W niedzielę Duńczycy byli tylko tłem dla przeciętnie dysponowanych Włochów, którym ulegli 0:2. Niemcom w pierwszym kwadransie postawili trudniejsze warunki niż drużynie Luigiego Di Biagio, ale wschodzące gwiazdy Bundesligi szybko zaprowadziły swój porządek na boisku. Ataki Die Mannschaft napędzali rozkręcający się z minuty na minutę Serge Gnabry, Mahmoud Dahoud i Max Meyer, ale w pierwszej połowie Niemcom brakowało precyzji w polu karnym rywali i pudłowali w najprostszych sytuacjach.
Przewaga Niemców była bezdyskusyjna, ale przed przerwą bliżej zdobycia bramki byli jednak Duńczycy. W 31. minucie wyprowadzili błyskawiczny kontratak, który groźnym strzałem zakończył Andrew Hjulsager, ale uznawany za najsłabsze ogniwo reprezentacji Niemiec Julian Pollersbeck w świetnym stylu obronił płaskie uderzenie rywala. Nie była to ostatnia wykonana w kluczowym momencie spotkania interwencja bramkarza 1.FC Kaiserslautern.

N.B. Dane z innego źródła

(* ===== verification/AuthRuns.v ===== *)
(** * AuthRuns: what the sign-in service of [Auth] does in every run

    Whatever the stores, the clock and the identity provider answer: a login
    needs the state, the code, the verified token and the nonce; the redirect
    after it stays on the deployment; only a confirmation links an SSH key;
    no cookie makes the service panic.  And of its pure parts: cookies survive
    the browser; derived account names obey the grammar. *)

From Stdlib Require Import ZArith Lia Ascii.
From S2P Require Import Prelude Text Types Db Instances Accounts Prog Http Auth.
Open Scope Z_scope.

(** ** Account names *)

Definition name_char (c : ascii) : bool := label_char c || Ascii.eqb c "-".

Lemma chars_app s t : chars (s +:+ t) = chars s ++ chars t.
Proof. induction s as [|c s IH]; [done|]. simpl. by rewrite <-IH. Qed.
Lemma chars_rev s : chars (string_rev s) = reverse (chars s).
Proof.
  induction s as [|c s IH]; [done|]. rewrite string_rev_cons, chars_app, IH. simpl. by rewrite reverse_cons.
Qed.
Lemma chars_length s : length (chars s) = String.length s.
Proof. induction s; simpl; congruence. Qed.
Lemma chars_all p s : forallb p (chars s) = str_all p s.
Proof. induction s as [|c s IH]; simpl; congruence. Qed.

Lemma valid_name_intro s c s' d t : s = String c s' -> string_rev s = String d t ->
  label_char c = true -> label_char d = true -> str_all name_char s = true -> (String.length s <= 63)%nat ->
  valid_name s = true.
Proof.
  intros Hs Hr Hc Hd Hall Hlen. unfold valid_name. rewrite chars_all, chars_length.
  assert (chars s = reverse (chars t) ++ [d]) as Hlast.
  { rewrite <-reverse_cons, <-(string_rev_rev s), chars_rev, Hr. done. }
  replace (chars s !! (String.length s - 1)%nat) with (Some d); last first.
  { rewrite <-chars_length, Hlast, length_app, Nat.add_sub. symmetry. by apply list_lookup_middle. }
  clear Hlast Hr.
  rewrite Hd. subst s. cbn [chars lookup list_lookup]. rewrite Hc. unfold name_char in Hall. rewrite Hall.
  rewrite bool_decide_eq_false_2 by done. simpl. rewrite !andb_true_r. apply Z.leb_le. simpl in Hlen. lia.
Qed.

(** Cutting characters off the end. *)
Lemma trim_start_spec p s :
  exists t, s = t +:+ trim_start_matches p s /\
  match trim_start_matches p s with String c _ => p c = false | EmptyString => True end.
Proof.
  induction s as [|c s IH]; simpl; [by exists ""%string|]. destruct (p c) eqn:Hc.
  - destruct IH as (t & Ht & Hm). exists (String c t). split; [|done]. exact (f_equal (String c) Ht).
  - exists ""%string. by split.
Qed.
Lemma trim_end_spec p s :
  exists t, s = trim_end_matches p s +:+ t /\
  match string_rev (trim_end_matches p s) with String c _ => p c = false | EmptyString => True end.
Proof.
  unfold trim_end_matches. destruct (trim_start_spec p (string_rev s)) as (t & Ht & Hm). exists (string_rev t).
  rewrite string_rev_rev. split; [|done].
  by rewrite <-string_rev_append, <-Ht, string_rev_rev.
Qed.

(** What the loop keeps: nothing, or a label character and then label
    characters and hyphens. *)
Definition tidy (s : string) : Prop :=
  str_all name_char s = true /\ (String.length s <= MAX_DERIVED_NAME)%nat /\
  match s with String c _ => label_char c = true | EmptyString => True end.

Lemma tidy_snoc s c : tidy s -> (String.length s < MAX_DERIVED_NAME)%nat ->
  label_char c = true \/ (c = "-"%char /\ s <> ""%string) -> tidy (s +:+ String c EmptyString).
Proof.
  intros (Hall & Hlen & Hfirst) Hlt Hc. split; [|split].
  - rewrite str_all_app, Hall. simpl. rewrite andb_true_r. unfold name_char. destruct Hc as [->|[-> _]]; [done|].
    by rewrite orb_true_r.
  - rewrite string_length_app. simpl. lia.
  - destruct s as [|a s]; [|done]. destruct Hc as [Hc|[_ Hc]]; [done|congruence].
Qed.

Lemma sanitize_loop_tidy value name : tidy name -> (String.length name < MAX_DERIVED_NAME)%nat ->
  tidy (sanitize_loop value name).
Proof.
  revert name. induction value as [|c value IH]; intros name Hn Hlt; cbn [sanitize_loop]; [done|].
  set (name' := if _ || _ then _ else _).
  assert (tidy name') as Hn'.
  { subst name'. destruct (is_ascii_lowercase _ || _) eqn:Hc; [by apply tidy_snoc; auto|].
    destruct (negb (ends_with_hyphen name) && _) eqn:Hh; [|done]. apply tidy_snoc; [done..|]. right. split; [done|].
    apply andb_prop in Hh as [_ Hh]. by rewrite negb_true_iff, bool_decide_eq_false in Hh. }
  destruct (Nat.leb_spec MAX_DERIVED_NAME (String.length name')); [done|]. by apply IH.
Qed.

Lemma substring_all n s : (String.length s <= n)%nat -> String.substring 0 n s = s.
Proof.
  revert n. induction s as [|c s IH]; intros [|n]; simpl; intros Hn; try done; [lia|]. by rewrite IH by lia.
Qed.
(** C3. What reaches a guest, the rows allow: in a run of the proxy over the
    real store, sessions and authorization route, every request sent to a
    guest goes to the running instance that bears the host's label in the
    database, at its address; and unless that instance is public and the
    visitor came in on the main port, the visitor showed an unexpired session
    or token of a user who owns the instance or holds a share on its UUID. *)
Theorem guest_traffic_allowed (request : Request B) (listener_port : Z) (remote : string) (server_name : option string)
    (tls : bool) (w : Plane X) (out : Request B) :
  out ∈ sends (trace fr (handle_connection self request listener_port remote server_name tls) w) ->
  exists name i, request_host request server_name = name +:+ "." +:+ Proxy.instance_domain self /\
    fst (instance_by_name name (g_db w)) = Ok i /\ i_state i = Running /\ i_visibility i <> Off /\
    addressed self request listener_port remote tls i out /\
    ((i_visibility i = Public /\ listener_port = main_port self) \/
     exists user, credential sha256 clock w (credentials (rq_headers request)) user /\ may_use (g_db w) (i_uuid i) user).
Proof.
  unfold handle_connection. set (host := request_host request server_name).
  case_bool_decide as Hb.
  { destruct (_ && _); [|intros Hin; by apply elem_of_nil in Hin]. cbn. destruct (guests _ _ _); cbn.
    intros Hin. by apply elem_of_nil in Hin. }
  destruct (strip_suffix _ host) as [name|] eqn:Hsuf; [|intros Hin; by apply elem_of_nil in Hin].
  apply strip_suffix_Some in Hsuf. destruct (_ || _); [intros Hin; by apply elem_of_nil in Hin|].
  destruct (front_lookup name w) as (w1 & Hf & Hd & Hs & Hn). rewrite (trace_call _ _ _ _ _ _ Hf).
  destruct (fst (instance_by_name name (g_db w))) as [i|er] eqn:Hi; [|destruct er; intros Hin; by apply elem_of_nil in Hin].
  cbn [found map_err]. case_bool_decide as Hoff; [intros Hin; by apply elem_of_nil in Hin|].
  destruct (bool_decide (i_visibility i = Private) || negb (listener_port =? main_port self)) eqn:Hpriv.
  - destruct (has_sessions self); [|intros Hin; by apply elem_of_nil in Hin].
    destruct (fr _ (AccessOf request (i_uuid i)) w1) as [access w2] eqn:Ha. rewrite (trace_call _ _ _ _ _ _ Ha).
    destruct access; [intros Hin; by apply elem_of_nil in Hin..|].
    intros [Hr Haddr]%serve_traffic. exists name, i. do 5 (split; [done|]). right.
    destruct (front_access request (i_uuid i) w1) as (user & Hc & Hm); [by rewrite Ha|]. rewrite Hd in Hm.
    exists user. split; [|done]. apply (credential_later w w1); [done..|lia|done].
  - apply orb_false_elim in Hpriv as [Hpriv%bool_decide_eq_false Hmain%negb_false_iff%Z.eqb_eq].
    intros [Hr Haddr]%serve_traffic. exists name, i. do 5 (split; [done|]). left. split; [|done].
    by destruct (i_visibility i).
Qed.
End EndToEnd.

(** ** The life of a token *)

Section TokenLife.
Context `{HttpLib} `{TimeFormat} {X : Type}.
Context (sha256 : string -> list Z).
Context (clock : nat -> Z) (range_ : Ipv4Prefix) (outside : handler acall X).
#[local] Abbreviation h := (control_plane clock range_ outside).

Lemma create_token_Ok user hash expires d id d' : create_token user hash expires d = (Ok id, d') ->
  exists at_, opt_res format_time expires = Ok at_ /\ tokens d' !! id = Some (mkTokenRow user hash at_).
Proof.
  unfold create_token, lift_res, query, require, modify, mbind, ST_bind, mret, ST_ret. intros Hc.
  destruct (opt_res format_time expires) as [at_|e]; [|done]. exists at_. split; [done|]. revert Hc.
  destruct (col_free _ _ _ _); [|done]. destruct (ref_ok _ _); [|done]. intros [= <- <-]. apply lookup_insert_eq.
Qed.

Lemma opt_parse_format expires at_ : opt_res format_time expires = Ok at_ -> opt_res parse_time at_ = Ok expires.
Proof.
  destruct expires as [t|]; cbn; [|by intros [= <-]]. destruct (format_time t) as [s|] eqn:Hf; cbn; [|done].
  intros [= <-]. cbn. by rewrite (parse_format_time t s Hf).
Qed.

Lemma token_row_found d id user hash expires at_ : wf_db d -> tokens d !! id = Some (mkTokenRow user hash at_) ->
  opt_res format_time expires = Ok at_ -> token_by_hash hash d = (Ok (mkToken id user hash expires), d).
Proof.
  intros Hwf Hrow Hat. unfold token_by_hash, query, mbind, ST_bind.
  rewrite (find_row_unique _ _ id (mkTokenRow user hash at_)); [|done|by apply bool_decide_eq_true|].
  - unfold lift_res, scan_token. cbn. by rewrite (opt_parse_format _ _ Hat).
  - intros k r Hk Hh%bool_decide_eq_true. eapply (wf_token_hash d Hwf); [exact Hk|exact Hrow|cbn; by rewrite Hh|done].
Qed.

Lemma token_row_deleted d id r : wf_db d -> tokens d !! id = Some r ->
  token_by_hash (tr_hash r) (set_tokens (delete id) d) = (Err NotFound, set_tokens (delete id) d).
Proof.
  intros Hwf Hrow. unfold token_by_hash, query, mbind, ST_bind. rewrite (proj2 (find_row_None _ _)); [done|].
  intros k r' Hk. cbn in Hk. apply lookup_delete_Some in Hk as [Hne Hk]. apply bool_decide_eq_false. intros Hh. apply Hne. symmetry.
  eapply (wf_token_hash d Hwf); [exact Hk|exact Hrow|cbn; by rewrite Hh|done].
Qed.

Przed przerwą Niemcom nie udało się potwierdzić dominacji, ale po zmianie stron zaatakowali ze zdwojoną siłą i choć Jeppe Hojbjerg dwoił się i troił na linii bramowej, to w końcu został zmuszony do kapitulacji. Druga połowa zaczęła się od błysku Dahouda, który uderzył sprytnie zza linii pola karnego, ale duński zdołał obronić jego strzał koniuszkami palców. Chwilę później Hojbjerg wygrał pojedynek sam na sam z Mitchellem Weiserem, ale w 53. minucie był już bezradny, gdy Davie Selke pokonał go ślicznym lobem z linii pola karnego. Kraków ma szczęście do efektownych goli, a bramkarz Danii ma pecha do tego, że rywale uderzają tak, że nie ma nic do powiedzenia. W końcu w niedzielę na tym samym stadionie przewrotką do kapitulacji zmusił go Lorenzo Pellegrini.

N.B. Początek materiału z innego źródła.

(* ===== verification/Adapters.v ===== *)
(** * Adapters: the lifecycle manager over the real store

    [bentod/src/adapters.rs] hands the lifecycle manager its [Store] trait as
    [LifecycleStore], a thin layer over [bento_store::Store] that adds the
    capacity of each machine.  Here the calls of [Lifecycle] that go to that
    trait are answered by the operations of the database model; everything
    else a manager calls is answered by [outside], which knows nothing of the
    database.  One controller at a time works on the database, as the lease
    demands, so a run of an operation is a run against this handler. *)

From Stdlib Require Import ZArith Lia.
From S2P Require Import Prelude Text Float64 Types Ipv4 Network Machine Fence Db Instances Accounts Runners Placement Images Store Prog Lifecycle LifecycleOrder.
Open Scope Z_scope.

(** [LocalCapacity]. *)
Record LocalCapacity : Type := mkLocalCapacity {
  lc_host_id : Z;
  lc_capacity : Capacity;
  lc_overcommit_ratio : f64
}.

Section LifecycleStore.
Context `{TimeFormat}.
Variable self : LocalCapacity.

(** [?] on a store error: it is boxed. *)
Definition on_store {A} (m : Tx A) (d : Db) : result DynError A * Db :=
  let '(r, d') := m d in (map_err DynStore r, d').

(** [Option::filter(|figure| *figure > 0)]. *)
Definition positive (figure : option Z) : option Z :=
  match figure with Some f => if 0 <? f then Some f else None | None => None end.

(** [LifecycleStore::host_capacity]. *)
Definition host_capacity (host_id : Z) (d : Db) : result DynError Capacity * Db :=
  if host_id =? lc_host_id self then (Ok (lc_capacity self), d)
  else
    let '(seen, d') := on_store (host_observation host_id) d in
    (seen ← seen;
     match seen with
     | None => Err (DynOther ("machine " +:+ dec_signed host_id +:+ " has not reported its capacity yet"))
     | Some seen =>
         match positive (o_memory_total_mib seen), positive (o_storage_total_gib seen) with
         | Some memory_mib, Some disk_gib => Ok (from_host memory_mib disk_gib (lc_overcommit_ratio self))
         | _, _ => Err (DynOther ("machine " +:+ dec_signed host_id +:+
             " reported no memory or storage figure, so its capacity is unknown"))
         end
     end, d').

(** [LifecycleStore::choose_host]. *)
Definition choose_host_id (want : Placing) : Tx Z :=
  host ← choose_host want (lc_overcommit_ratio self);
  mret (h_id host).

(** [LifecycleStore::placeable_hosts]. *)
Definition placeable_hosts : Tx Z :=
  hosts ← all_hosts;
  mret (Z.of_nat (length (filter (fun h => h_enabled h = true /\ h_placement h = PlActive) hosts))).

(** [impl bento_lifecycle::Store for LifecycleStore]; [t] and [t'] are the
    readings of the clock. *)
Definition lifecycle_store {R} (c : lcall R) (t t' : Z) : option (Db -> R * Db) :=
  match c in lcall R return option (Db -> R * Db) with
  | SCreate i cooldown capacity => Some (on_store (create_instance i cooldown capacity t t'))
  | SDelete uuid => Some (on_store (delete_instance uuid t))
  | SInstance uuid => Some (on_store (instance uuid))
  | SInstances => Some (on_store all_instances)
  | SOnHost host_id => Some (on_store (instances_on_host host_id))
  | SToRestore host_id => Some (on_store (instances_to_restore host_id))
  | SImage name => Some (on_store (image name))
  | SImageVersion checksum => Some (on_store (image_version checksum))
  | SHostsMissing image_name checksum => Some (on_store (hosts_missing_image image_name checksum))
  | SCapacity host_id => Some (host_capacity host_id)
  | SChooseHost want => Some (on_store (choose_host_id want))
  | SPlaceable => Some (on_store placeable_hosts)
  | SDeployment => Some (on_store deployment)
  | SSlots => Some (on_store slots)
  | SUser id => Some (on_store (user_by_id id))
  | SRename uuid new_name cooldown => Some (on_store (rename_instance uuid new_name cooldown t t'))
  | SCheckResize uuid memory disk capacity => Some (on_store (check_resize uuid memory disk capacity))
  | SResize uuid vcpu memory disk nested capacity =>
      Some (on_store (Instances.resize uuid vcpu memory disk nested capacity))
  | SDesired uuid state => Some (on_store (set_desired_state uuid state))
  | SObserved uuid state => Some (on_store (set_observed_state uuid state))
  | SObservedAll states => Some (on_store (update_observed_states states))
  | _ => None
  end.
End LifecycleStore.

ZOBACZ WIDEO ME U-21. Mariusz Stępiński: Zostałem pchnięty i nic nie mogłem zrobić
Po objęciu prowadzenia Niemcy niespodziewanie dali dojść rywalom do głosu, ale wtedy na wysokości zadania stanął powszechnie krytykowany Pollersbeck, który w 58. minucie obronił sprytny strzał Kennetha Zohore'a z rzutu wolnego, a dziesięć minut później z trudem, ale skutecznie sparował piłkę na rzut rożny po uderzeniu Zohore'a z linii pola karnego.
Podopieczni trenera Kuntza szybko odzyskali kontrolę nad spotkaniem i w odstępie sześciu minut przypieczętowali zwycięstwo. W 73. minucie Marc-Oliver Kempf zamienił na gola dośrodkowanie Meyera z rzutu rożnego, a po chwili wynik spotkania na 3:0 ustalił Nadiem Amiri. 21-latek z Hoffenheim zatańczył między Duńczykami na linii pola karnego i pokonał Hojbjerga płaskim strzałem.

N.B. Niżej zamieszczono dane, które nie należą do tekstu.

Section Jobs.
Context (sha256 : string -> list Z).
Context (json_network : MachineNetwork -> result string string).
Context (json_provision : ProvisionRequest -> result string string).
Context (json_redefine : RedefineRequest -> result string string).
Context (json_operation : Operation -> result string string) (reply_debug : Fence.Reply -> string).

Definition job (j : Job) : prog dcall unit :=
  match j with
  | JImages host => forget (image_sync_host sha256 host)
  | JEnsure host image have => forget (ensure sha256 host image have)
  | JBoot host_id boot_id => forget (note_boot host_id boot_id)
  | JNetwork self host => forget (network_sync_host sha256 json_network self host)
  | JProvision source host spec => forget (sync_provision sha256 json_provision source host spec)
  | JRedefine source host request => forget (sync_redefine sha256 json_redefine source host request)
  | JChange source host op => forget (sync_change sha256 json_operation source host op)
  | JResizeDisk source host i n => forget (sync_resize_disk sha256 json_operation source host i n)
  | JSample source host => forget (sampler_sample source host)
  | JList source host => forget (remote_list source host)
  | JState source host name => forget (remote_state source host name)
  | JStart source host name => forget (remote_start sha256 json_operation source host name)
  | JStop source host name => forget (remote_stop sha256 json_operation source host name)
  | JReboot source host name => forget (remote_reboot sha256 json_operation source host name)
  | JRemove source host name => forget (remote_remove sha256 json_operation source host name)
  | JPoll local endpoint host => forget (poll_task reply_debug local endpoint host)
  end.

Lemma remote_fences {A} source host op name (f : State -> R A) :
  (forall s, fences (f s)) -> fences (fallible_bind _ _ f (act sha256 json_operation source host op name)).
Proof. intros Hf. apply (fences_fallible []); [apply act_fences|done]. Qed.

(** Every job sends only what is vouched for. *)
Lemma job_fences j : fences (job j).
Proof.
  destruct j; apply forget_fences;
    eauto using image_sync_host_fences, ensure_fences, note_boot_fences, network_sync_host_fences,
      sync_provision_fences, sync_redefine_fences, sync_change_fences, remote_list_fences, poll_task_fences.
  - apply (fences_fallible []); [by apply sync_read_fences|]. intros reply. fence.
  - apply (fences_fallible []); [apply remote_list_fences|]. intros domains. fence.
  - apply remote_fences. intros s. apply fences_ret.
  - apply remote_fences. intros s. apply fences_ret.
  - apply remote_fences. intros s. apply fences_ret.
  - apply remote_fences. intros s. apply fences_ret.
Qed.
End Jobs.

(** ** The world of the controller *)

(** What becomes of one request: it is answered, it never arrives, or its
    answer does not. *)
Inductive Delivery : Type := Delivered | RequestLost | AnswerLost.

Record World (S H : Type) : Type := mkWorld {
  w_db : Db;
  w_runners : gmap string (S * H);
  w_clock : Z;
  w_drawn : nat;
  w_lease : Lease;
  w_applied : gmap Z string;
  w_boots : gmap Z string;
  w_net : list Delivery
}.
Arguments mkWorld {S H}. Arguments w_db {S H}. Arguments w_runners {S H}. Arguments w_clock {S H}.
Arguments w_drawn {S H}. Arguments w_lease {S H}. Arguments w_applied {S H}. Arguments w_boots {S H}.
Arguments w_net {S H}.

Section World.
Context {TF : TimeFormat} {S H : Type} {FS : FenceStore S} (machine : Fence.Host H) `{Wire}.
Context (rfc3339 : Z -> result string string) (cfg : string -> FenceConfig) (drift : string -> Z).
Context (uuid : nat -> string) (error_json : string -> string) (status_text : Z -> string).

#[local] Abbreviation W := (World S H).

Definition with_db (d : Db) (w : W) : W :=
  mkWorld d (w_runners w) (w_clock w) (w_drawn w) (w_lease w) (w_applied w) (w_boots w) (w_net w).
Definition with_applied (m : gmap Z string) (w : W) : W :=
  mkWorld (w_db w) (w_runners w) (w_clock w) (w_drawn w) (w_lease w) m (w_boots w) (w_net w).
Definition with_boots (m : gmap Z string) (w : W) : W :=
  mkWorld (w_db w) (w_runners w) (w_clock w) (w_drawn w) (w_lease w) (w_applied w) m (w_net w).
Definition with_runner (endpoint : string) (sh : S * H) (w : W) : W :=
  mkWorld (w_db w) (<[endpoint := sh]> (w_runners w)) (w_clock w) (w_drawn w) (w_lease w) (w_applied w) (w_boots w) (w_net w).
Definition with_net (l : list Delivery) (w : W) : W :=
  mkWorld (w_db w) (w_runners w) (w_clock w) (w_drawn w) (w_lease w) (w_applied w) (w_boots w) l.
Definition draw (w : W) : W :=
  mkWorld (w_db w) (w_runners w) (w_clock w) (Datatypes.S (w_drawn w)) (w_lease w) (w_applied w) (w_boots w) (w_net w).

(** A call of the store. *)
Definition on_db {A} (m : Tx A) (w : W) : result StoreError A * W :=
  let '(r, d) := m (w_db w) in (r, with_db d w).

(** [HttpClient::call] of an answer. *)
Definition client_answer (out : result string Outcome) : result string Fence.Reply :=
  let '(status, body) := rpc error_json out in
  map_err (client_error_text status_text) (decode_response status body).

(** The runner at an endpoint serves one envelope, by its own clock. *)
Definition serve_at (endpoint : string) (env : Envelope) (now : Z) (sh : S * H) : result string Outcome * (S * H) :=
  serve_one machine rfc3339 reply_json (cfg endpoint) (now + drift endpoint) env sh.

Niemcy w dobrym stylu sięgnęli po drugie zwycięstwo i są krok od awansu do półfinału turnieju. W ostatnim meczu fazy grupowej zagrają w Krakowie z Włochami, a do zajęcia pierwszego miejsca w grupie wystarczy im remis. Nadużyciem byłoby stwierdzenie, że pokonali Czechów i Duńczyków, grając na pół gwizdka, ale trzeba zaznaczyć, że dwaj pierwsi rywale nie zmusili ich do wspięcia się na wyżyny umiejętności.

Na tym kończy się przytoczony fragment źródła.